Your answer should restate each line of the data below word for word.

▶ _Exercise data_
——————————
(** The events of a run from the start, the latest first. *)
Inductive run (w : World) : list Event → Coordinator → Prop :=
| run_start : run w [] (try_new w)
| run_step e es c c' : run w es c → step e c c' → run w (e :: es) c'.
End steps.
(* ===== verification/GcCoordinatorProofs.v ===== *)
(** * GcCoordinatorProofs: invariants of the background collection

    In every interleaving of clients, worker and listeners: deferred requests are current
    and their listeners alive, a wake-up is never lost, the newest request of an app is
    never dropped, and after [invalidate] no sweep of an older request starts. *)

From Stdlib Require Import ZArith Lia.
From S2P Require Import Prelude RustStd CloudCore FileSystem StoreFiles StoreFilesProofs.
From S2P Require Import FolderStore StoreGc Syncthing SyncthingProofs GcCoordinator.

Local Open Scope Z_scope.

(** ** Requests on their way *)

Definition worker_requests (x : Worker) : list InspectionRequest :=
  match x with
  | Draining pending => btree_values pending
  | Working todo | Spawning _ _ todo => todo
  | Locking r todo | Inspecting r todo | Inspected r _ _ todo | Preparing r _ _ todo
  | Prepared r _ _ todo | Relocking r _ _ todo | Sweeping r _ _ todo | Decided r _ todo => r :: todo
  | Waiting | Stopped => []
  end.

(** Registered and not yet at its end. *)
Definition in_flight (c : Coordinator) (r : InspectionRequest) : Prop :=
  r ∈ co_sending c ∨ MsgInspect r ∈ co_channel c ∨ r ∈ worker_requests (co_worker c) ∨
  ∃ k, cs_deferred (co_state c) !! k = Some r.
——————————
▶ _Exercise response_
(** The events of a run from the start, the latest first. *)
Inductive run (w : World) : list Event → Coordinator → Prop :=
| run_start : run w [] (try_new w)
| run_step e es c c' : run w es c → step e c c' → run w (e :: es) c'.
End steps.
(* ===== verification/GcCoordinatorProofs.v ===== *)
(** * GcCoordinatorProofs: invariants of the background collection

    In every interleaving of clients, worker and listeners: deferred requests are current
    and their listeners alive, a wake-up is never lost, the newest request of an app is
    never dropped, and after [invalidate] no sweep of an older request starts. *)

From Stdlib Require Import ZArith Lia.
From S2P Require Import Prelude RustStd CloudCore FileSystem StoreFiles StoreFilesProofs.
From S2P Require Import FolderStore StoreGc Syncthing SyncthingProofs GcCoordinator.

Local Open Scope Z_scope.

(** ** Requests on their way *)

Definition worker_requests (x : Worker) : list InspectionRequest :=
  match x with
  | Draining pending => btree_values pending
  | Working todo | Spawning _ _ todo => todo
  | Locking r todo | Inspecting r todo | Inspected r _ _ todo | Preparing r _ _ todo
  | Prepared r _ _ todo | Relocking r _ _ todo | Sweeping r _ _ todo | Decided r _ todo => r :: todo
  | Waiting | Stopped => []
  end.

(** Registered and not yet at its end. *)
Definition in_flight (c : Coordinator) (r : InspectionRequest) : Prop :=
  r ∈ co_sending c ∨ MsgInspect r ∈ co_channel c ∨ r ∈ worker_requests (co_worker c) ∨
  ∃ k, cs_deferred (co_state c) !! k = Some r.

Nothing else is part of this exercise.